We visited a few other villages on our way back to Kaili and Guiyang, most notably Langde where we chanced upon a Miao welcoming ceremony that had just got underway for several coach loads of Japanese, Chinese and Korean tourists. Xijiang is not touristy; Langde most certainly is and it is firmly on the coach tour circuit in Guizhou. The Miao people in this region are into silver in a big way; they believe it has special powers and their ceremonial dress features silver jewellery and silver-looking headgear and other objects. The instant we arrived I spotted an opportunity and we quickly infiltrated the long line of tourists walking up the track to the village, at the top of which a rhythmically swaying row of old men straight off the front cover of National Geographic played their traditional wind pipe instruments, and along which Miao women in ceremonial dress enthusiastically dispensed rice wine from communal clay cups. I had three or four despite Lee Tuan’s tut tuts of disapproval, and my explanation in defence that it would be rude to refuse failed to convince. Later though, I squirmed a little at the potential cross-infection fest I had just participated in and was very glad of the Hepatitis A shots we had a few months before. It brought back memories of Holy Communion at the Lutheran Church I was taken to every Sunday as a boy and the spirited debate that preceded the replacement of the single silver communion cup with a separate vessel for each member of the congregation, one of whom had only recently bounced back from a bad bout of TB. But that’s another story.

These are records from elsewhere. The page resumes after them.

(* ===== verification/FrrPrefixSpec.v ===== *)
(** * Properties of network prefixes

    Comparison, matching, netmasks and common bits (prefix.c). *)

From S2P Require Import Prelude FrrPrefix FrrPrefixBits.

#[local] Open Scope Z_scope.

(** ** Common bits *)

(** The length of the longest common initial segment *)
Fixpoint common (l1 l2 : list bool) : nat :=
  match l1, l2 with
  | b1 :: l1, b2 :: l2 => if Bool.eqb b1 b2 then S (common l1 l2) else O
  | _, _ => O
  end.

Lemma common_app l l1 l2 : common (l ++ l1) (l ++ l2) = (length l + common l1 l2)%nat.
Proof. induction l as [|b l IH]; simpl; [done|]. by rewrite eqb_reflx, IH. Qed.

Lemma common_self l : common l l = length l.
Proof. induction l as [|b l IH]; simpl; [done|]. by rewrite eqb_reflx, IH. Qed.

Lemma first_bit_common x y :
  is_byte x -> is_byte y -> x <> y ->
  first_bit (Z.lxor x y) 0 8 = Z.of_nat (common (bits8 x) (bits8 y)) /\
  (common (bits8 x) (bits8 y) < 8)%nat.
Proof.
  intros Hx Hy Hne.
  assert (Hb : forall b, 0 <= b <= 7 -> (Z.land (Z.lxor x y) (Z.shiftl 1 b) =? 0) =
    Bool.eqb (Z.testbit x b) (Z.testbit y b)).
  { intros b Hb. rewrite Z.shiftl_mul_pow2, Z.mul_1_l by lia.
    destruct (Bool.eqb_spec (Z.testbit x b) (Z.testbit y b)) as [E|E].
    - apply Z.eqb_eq, Z.bits_inj'. intros i Hi. rewrite Z.land_spec, Z.lxor_spec, Z.bits_0.
      destruct (decide (i = b)) as [->|]; [by rewrite E, xorb_nilpotent|].
      by rewrite Z.pow2_bits_false, andb_false_r by done.
    - apply Z.eqb_neq. intros E0. apply (f_equal (fun z => Z.testbit z b)) in E0.
      rewrite Z.land_spec, Z.lxor_spec, Z.pow2_bits_true, Z.bits_0, andb_true_r in E0 by lia.
      by apply xorb_eq in E0. }
  assert (Hd : bits8 x <> bits8 y) by (intros E; by apply Hne, bits8_inj).
  unfold bits8 in *. cbn [fmap list_fmap] in *. cbn [first_bit common].
  rewrite !Hb by lia. revert Hd. clear. generalize (Z.testbit x), (Z.testbit y). intros f g Hd.
  repeat match goal with |- context [f ?z] =>
    let z' := eval vm_compute in z in progress (change (f z) with (f z'); change (g z) with (g z'))
  end.
  repeat (match goal with |- context [Bool.eqb ?a ?b] => let E := fresh in
    destruct (Bool.eqb_spec a b) as [E|E]; [rewrite E in Hd|split; [done|lia]] end; cbn [negb]).
  by destruct Hd.
Qed.

Lemma first_diff_common l1 l2 pos n :
  Forall is_byte l1 -> Forall is_byte l2 -> (pos + n <= length l1)%nat -> (pos + n <= length l2)%nat ->
  let c := common (abits (take n (drop pos l1))) (abits (take n (drop pos l2))) in
  match first_diff l1 l2 (Z.of_nat pos) n with
  | Ret None => c = (8 * n)%nat
  | Ret (Some q) => exists k x y, q = Z.of_nat (pos + k) /\ (k < n)%nat /\ x <> y /\
      l1 !! (pos + k)%nat = Some x /\ l2 !! (pos + k)%nat = Some y /\
      c = (8 * k + common (bits8 x) (bits8 y))%nat
  | _ => False
  end.
Proof.
  intros H1 H2. revert pos. induction n as [|n IH]; intros pos L1 L2; cbn [first_diff].
  { done. }
  destruct (lookup_lt_is_Some_2 l1 pos) as [x Ex]; [lia|].
  destruct (lookup_lt_is_Some_2 l2 pos) as [y Ey]; [lia|].
  rewrite (byte_lookup _ _ _ Ex), (byte_lookup _ _ _ Ey). cbn [mbind res_bind].
  rewrite (drop_S _ _ _ Ex), (drop_S _ _ _ Ey), !firstn_cons, !abits_cons.
  pose proof (proj1 (Forall_lookup _ _) H1 _ _ Ex) as Hx. simpl in Hx.
  pose proof (proj1 (Forall_lookup _ _) H2 _ _ Ey) as Hy. simpl in Hy.
  destruct (Z.eqb_spec x y) as [->|Hne].
  - specialize (IH (S pos) ltac:(lia) ltac:(lia)). rewrite common_app, length_bits8.
    replace (Z.of_nat pos + 1) with (Z.of_nat (S pos)) by lia. cbv zeta in *.
    destruct (first_diff l1 l2 (Z.of_nat (S pos)) n) as [[q|]| | |]; [|lia|done..].
    destruct IH as (k & x' & y' & -> & Hk & Hne & Ex' & Ey' & Ec).
    exists (S k), x', y'. rewrite Nat.add_succ_r. split_and!; try done; lia.
  - exists 0%nat, x, y. rewrite Nat.add_0_r. split_and!; try done; [lia|].
    destruct (first_bit_common x y Hx Hy Hne) as [_ Hc].
    revert Hc. unfold bits8. cbn [fmap list_fmap common app].
    repeat (case_match; [|done]). lia.
Qed.

Lemma common_length_nonneg f : 0 <= common_length f.
Proof. by destruct f. Qed.

Lemma first_diff_past l pos k :
  (pos <= length l < pos + k)%nat -> first_diff l l (Z.of_nat pos) k = Fault.
Proof.
  revert pos. induction k as [|k IH]; intros pos Hk; cbn [first_diff]; [lia|].
  destruct (l !! pos) as [x|] eqn:Ex.
  - rewrite (byte_lookup _ _ _ Ex). cbn [mbind res_bind]. rewrite Z.eqb_refl.
    replace (Z.of_nat pos + 1) with (Z.of_nat (S pos)) by lia. apply lookup_lt_Some in Ex. apply IH. lia.
  - unfold byte. by rewrite block_get_lookup, Nat2Z.id, Ex by lia.
Qed.

(** [prefix_common_bits] is the length of the longest common initial
    segment of two addresses of a family.  For EVPN, whose byte length it
    multiplies by 8, it reads past the union when the two are equal. *)
Theorem prefix_common_bits_spec (p1 p2 : prefix) :
  prefix_wf p1 -> prefix_wf p2 -> p_family p1 = p_family p2 ->
  let n := Z.to_nat (common_length (p_family p1)) in
  (p_family p1 = AF_INET \/ p_family p1 = AF_INET6 \/ p_family p1 = AF_ETHERNET ->
     prefix_common_bits p1 p2 = Ret (Z.of_nat (common (take (8 * n) (abits (u p1))) (take (8 * n) (abits (u p2)))))) /\
  (p_family p1 = AF_EVPN -> u p1 = u p2 -> prefix_common_bits p1 p2 = Fault) /\
  (n = O -> prefix_common_bits p1 p2 = Ret (-1)).
Proof.
  intros H1 H2 Ef n. pose proof (pw_size p1 H1). pose proof (pw_size p2 H2).
  unfold prefix_common_bits. rewrite <- Ef, Z.eqb_refl. cbn [negb orb]. split_and!.
  - intros Hf. assert (Hn : 4 <= common_length (p_family p1) <= 16) by (destruct Hf as [->|[->| ->]]; by split).
    destruct (Z.eqb_spec (common_length (p_family p1)) 0); [lia|].
    pose proof (first_diff_common (u p1) (u p2) 0 n (pw_bytes p1 H1) (pw_bytes p2 H2)
      ltac:(lia) ltac:(lia)) as Hd.
    change (Z.of_nat 0) with 0 in Hd. fold n. rewrite !drop_0 in Hd. cbv zeta in Hd.
    rewrite !take_abits_take. destruct (first_diff (u p1) (u p2) 0 n) as [[q|]| | |]; [|..|done|done|done].
    + destruct Hd as (k & x & y & -> & Hk & Hne & Ex & Ey & ->). cbn [mbind res_bind]. rewrite Nat.add_0_l in *.
      rewrite (byte_lookup _ _ _ Ex), (byte_lookup _ _ _ Ey). cbn [mbind res_bind].
      pose proof (proj1 (Forall_lookup _ _) (pw_bytes p1 H1) _ _ Ex) as Hx.
      pose proof (proj1 (Forall_lookup _ _) (pw_bytes p2 H2) _ _ Ey) as Hy.
      destruct (first_bit_common x y Hx Hy Hne) as [-> _]. f_equal. lia.
    + cbn [mbind res_bind]. rewrite Hd. f_equal. lia.
  - intros Hf Eu. rewrite Hf, <- Eu. cbn [common_length]. change (8 * evpn_addr_size =? 0) with false.
    rewrite (first_diff_past (u p1) 0); [done|]. rewrite H. change (Z.to_nat (8 * evpn_addr_size)) with 288%nat. lia.
  - intros E0. pose proof (common_length_nonneg (p_family p1)).
    destruct (Z.eqb_spec (common_length (p_family p1)) 0); [done|]. unfold n in E0. lia.
Qed.

Definition addr4 (a b c d len : Z) : prefix := Prefix AF_INET len ([a; b; c; d] ++ replicate 36 0).
Lemma prefix_common_bits_spec_witness :
  prefix_common_bits (addr4 10 1 0 0 16) (addr4 10 5 0 0 24) = Ret 13 /\
  prefix_common_bits (Prefix AF_EVPN 0 (replicate 40 7)) (Prefix AF_EVPN 0 (replicate 40 7)) = Fault.
Proof.
  split.
  - destruct (prefix_common_bits_spec (addr4 10 1 0 0 16) (addr4 10 5 0 0 24)) as [H _].
    + split; [repeat constructor; lia|done|done].
    + split; [repeat constructor; lia|done|done].
    + done.
    + rewrite H by auto. by vm_compute.
  - destruct (prefix_common_bits_spec (Prefix AF_EVPN 0 (replicate 40 7)) (Prefix AF_EVPN 0 (replicate 40 7)))
      as (_ & H & _); [split; [by apply Forall_replicate|done|done]..|done|]. by apply H.
Defined.

(** ** Netmasks *)

(** The bits of a mask of a given length *)
Definition mask_bits (n size : Z) : list bool :=
  replicate (Z.to_nat n) true ++ replicate (Z.to_nat (size - n)) false.

Definition mask4_ok (n : Z) : bool :=
  match masklen2ip n with
  | Ret m => bool_decide (abits m = mask_bits n 32) && (ip_masklen m =? n)
  | _ => false
  end.
Definition mask6_ok (n : Z) : bool :=
  match masklen2ip6 n with
  | Ret m => bool_decide (abits m = mask_bits n 128) &&
      match ip6_masklen m with
      | Ret k => negb (n =? 128) && (k =? n)
      | Fault => n =? 128
      | _ => false
      end
  | _ => false
  end.

(** C36. Netmask lengths survive the conversion to a mask and back, and the
    masks are that many ones followed by zeros; longer or negative lengths
    fail the assertions.  The one exception is the IPv6 mask of length 128:
    [ip6_masklen] reads the byte after it. *)
Theorem masklen_roundtrip (n : Z) :
  (0 <= n <= 32 -> exists m, masklen2ip n = Ret m /\ abits m = mask_bits n 32 /\ ip_masklen m = n) /\
  (0 <= n <= 128 -> exists m, masklen2ip6 n = Ret m /\ abits m = mask_bits n 128 /\
     ip6_masklen m = if n =? 128 then Fault else Ret n) /\
  (n < 0 \/ 32 < n -> masklen2ip n = AssertFail) /\
  (n < 0 \/ 128 < n -> masklen2ip6 n = AssertFail).
Proof.
  split_and!.
  - intros Hn. pose proof (forallb_seqZ mask4_ok 33 ltac:(vm_cast_no_check (eq_refl true)) n ltac:(lia)) as H.
    unfold mask4_ok in H. destruct (masklen2ip n) as [m| | |]; [|done..]. exists m.
    apply andb_true_iff in H as [H1%bool_decide_eq_true H2%Z.eqb_eq]. done.
  - intros Hn. pose proof (forallb_seqZ mask6_ok 129 ltac:(vm_cast_no_check (eq_refl true)) n ltac:(lia)) as H.
    unfold mask6_ok in H. destruct (masklen2ip6 n) as [m| | |]; [|done..]. exists m.
    apply andb_true_iff in H as [H1%bool_decide_eq_true H2].
    destruct (ip6_masklen m) as [k| | |], (n =? 128); try done. by apply Z.eqb_eq in H2 as ->.
  - intros Hn. unfold masklen2ip, IPV4_MAX_BITLEN.
    destruct (Z.leb_spec 0 n), (Z.leb_spec n 32); done || lia.
  - intros Hn. unfold masklen2ip6, IPV6_MAX_BITLEN.
    destruct (Z.leb_spec 0 n), (Z.leb_spec n 128); done || lia.
Qed.

Lemma masklen_roundtrip_witness :
  masklen2ip 20 = Ret [255; 255; 240; 0] /\ ip_masklen [255; 255; 240; 0] = 20 /\
  masklen2ip 33 = AssertFail.
Proof.
  split_and!.
  - by vm_compute.
  - destruct (masklen_roundtrip 20) as [(m & E & _ & H) _]; [lia|].
    replace m with [255; 255; 240; 0] in H by (apply (inj Ret); by rewrite <- E). done.
  - destruct (masklen_roundtrip 33) as (_ & _ & H & _). apply H. lia.
Defined.

(** ** Matching and comparing *)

Once everyone was assembled in the large village courtyard, the locals put on a touristy but still nice Miao traditional song and dance performance. After it was finished we spent some time in the village shops and walking up and down the winding alleyways that snaked between the houses made even more photogenic by the golden corn cobs hung out to dry from the windows. Then we headed for Kaili where we stayed overnight before returning to Guiyang the following day. In Guiyang our hosts drove us around this attractive modern city and took us to eat at great street cafes. We stayed with them in their apartment before flying out from Guiyang when the time came for us to move on.
That was all in early 2007 and it would have been nice now to slip back down to Guiyang again and head off to fabulous Xijiang for a second visit. But having been in China now for nearly three months, the clock is counting down fast on our 90 day visa and we must be out of the country within the next several days. But this time we came prepared with two 90-day visas in our passports, so once we walk across a border somewhere (Hong Kong or Macau are the two most likely candidates for visa purposes), we can simply turn around and walk back into mainland China and take up where we left off, for another three months. Guangzhou in southern Guangdong province, only three hours by bus or catamaran to Macau or Hong Kong, is an ideal place from which to do just that.